(Records excerpted from a collection)
**********

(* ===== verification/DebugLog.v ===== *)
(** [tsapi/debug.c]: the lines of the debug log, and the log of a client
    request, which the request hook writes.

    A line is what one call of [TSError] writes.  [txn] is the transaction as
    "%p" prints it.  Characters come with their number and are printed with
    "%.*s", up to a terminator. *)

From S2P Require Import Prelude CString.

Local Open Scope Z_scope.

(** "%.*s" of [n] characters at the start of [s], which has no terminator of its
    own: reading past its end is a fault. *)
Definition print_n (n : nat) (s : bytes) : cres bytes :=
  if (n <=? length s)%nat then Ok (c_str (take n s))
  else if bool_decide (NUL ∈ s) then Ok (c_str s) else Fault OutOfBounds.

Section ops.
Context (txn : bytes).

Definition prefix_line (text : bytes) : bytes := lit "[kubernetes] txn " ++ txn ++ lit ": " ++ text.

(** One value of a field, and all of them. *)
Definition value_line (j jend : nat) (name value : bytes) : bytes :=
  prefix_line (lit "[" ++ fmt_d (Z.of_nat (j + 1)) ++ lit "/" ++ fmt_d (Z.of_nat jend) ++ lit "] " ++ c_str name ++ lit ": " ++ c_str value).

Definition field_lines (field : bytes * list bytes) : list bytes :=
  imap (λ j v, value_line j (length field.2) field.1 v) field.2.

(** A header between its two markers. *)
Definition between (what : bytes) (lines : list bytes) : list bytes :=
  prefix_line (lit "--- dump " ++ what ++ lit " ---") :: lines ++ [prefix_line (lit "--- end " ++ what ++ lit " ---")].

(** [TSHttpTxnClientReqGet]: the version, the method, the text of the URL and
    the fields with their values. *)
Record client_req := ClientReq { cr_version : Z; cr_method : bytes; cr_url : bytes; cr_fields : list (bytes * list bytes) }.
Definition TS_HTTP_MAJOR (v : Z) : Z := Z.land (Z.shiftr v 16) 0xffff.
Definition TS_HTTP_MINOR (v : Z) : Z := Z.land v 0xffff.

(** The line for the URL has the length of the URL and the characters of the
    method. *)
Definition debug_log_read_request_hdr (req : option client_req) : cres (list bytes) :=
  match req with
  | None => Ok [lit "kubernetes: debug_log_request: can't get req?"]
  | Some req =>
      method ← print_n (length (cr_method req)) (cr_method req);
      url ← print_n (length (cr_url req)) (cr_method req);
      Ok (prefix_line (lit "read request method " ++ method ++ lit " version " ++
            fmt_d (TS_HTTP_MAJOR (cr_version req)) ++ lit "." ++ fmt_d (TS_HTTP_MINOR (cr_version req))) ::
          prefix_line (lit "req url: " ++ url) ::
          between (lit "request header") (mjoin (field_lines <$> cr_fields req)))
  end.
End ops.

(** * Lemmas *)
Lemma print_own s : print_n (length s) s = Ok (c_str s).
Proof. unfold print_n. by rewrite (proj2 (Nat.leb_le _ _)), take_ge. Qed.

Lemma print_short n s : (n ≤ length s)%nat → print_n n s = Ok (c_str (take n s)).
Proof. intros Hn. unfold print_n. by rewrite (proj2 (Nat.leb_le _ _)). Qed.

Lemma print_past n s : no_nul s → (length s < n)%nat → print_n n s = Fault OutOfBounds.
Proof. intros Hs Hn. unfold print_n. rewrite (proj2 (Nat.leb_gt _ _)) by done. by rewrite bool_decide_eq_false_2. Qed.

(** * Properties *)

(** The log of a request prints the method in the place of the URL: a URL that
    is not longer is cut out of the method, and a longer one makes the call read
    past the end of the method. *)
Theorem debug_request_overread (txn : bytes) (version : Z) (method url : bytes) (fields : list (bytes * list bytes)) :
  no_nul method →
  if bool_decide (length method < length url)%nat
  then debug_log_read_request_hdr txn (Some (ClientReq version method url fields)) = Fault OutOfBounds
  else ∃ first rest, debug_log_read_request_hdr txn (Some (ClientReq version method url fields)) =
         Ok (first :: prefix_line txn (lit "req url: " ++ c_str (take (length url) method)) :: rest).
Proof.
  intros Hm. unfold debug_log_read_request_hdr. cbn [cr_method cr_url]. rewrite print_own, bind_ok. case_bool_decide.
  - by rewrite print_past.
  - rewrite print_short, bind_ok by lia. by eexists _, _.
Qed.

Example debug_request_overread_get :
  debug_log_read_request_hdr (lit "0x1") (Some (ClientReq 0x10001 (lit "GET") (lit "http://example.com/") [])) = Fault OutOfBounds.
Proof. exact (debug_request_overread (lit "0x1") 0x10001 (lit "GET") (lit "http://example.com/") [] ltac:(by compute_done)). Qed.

**********

## [Exercise instructions]
Beginning at the line with "Definition TS_HTTP_MINOR (v" and ending at the line with "past the end of the method. *)", reproduce each line of the data above exactly, and add no other lines.

## [Answer to this exercise]
Definition TS_HTTP_MINOR (v : Z) : Z := Z.land v 0xffff.

(** The line for the URL has the length of the URL and the characters of the
    method. *)
Definition debug_log_read_request_hdr (req : option client_req) : cres (list bytes) :=
  match req with
  | None => Ok [lit "kubernetes: debug_log_request: can't get req?"]
  | Some req =>
      method ← print_n (length (cr_method req)) (cr_method req);
      url ← print_n (length (cr_url req)) (cr_method req);
      Ok (prefix_line (lit "read request method " ++ method ++ lit " version " ++
            fmt_d (TS_HTTP_MAJOR (cr_version req)) ++ lit "." ++ fmt_d (TS_HTTP_MINOR (cr_version req))) ::
          prefix_line (lit "req url: " ++ url) ::
          between (lit "request header") (mjoin (field_lines <$> cr_fields req)))
  end.
End ops.

(** * Lemmas *)
Lemma print_own s : print_n (length s) s = Ok (c_str s).
Proof. unfold print_n. by rewrite (proj2 (Nat.leb_le _ _)), take_ge. Qed.

Lemma print_short n s : (n ≤ length s)%nat → print_n n s = Ok (c_str (take n s)).
Proof. intros Hn. unfold print_n. by rewrite (proj2 (Nat.leb_le _ _)). Qed.

Lemma print_past n s : no_nul s → (length s < n)%nat → print_n n s = Fault OutOfBounds.
Proof. intros Hs Hn. unfold print_n. rewrite (proj2 (Nat.leb_gt _ _)) by done. by rewrite bool_decide_eq_false_2. Qed.

(** * Properties *)

(** The log of a request prints the method in the place of the URL: a URL that
    is not longer is cut out of the method, and a longer one makes the call read
    past the end of the method. *)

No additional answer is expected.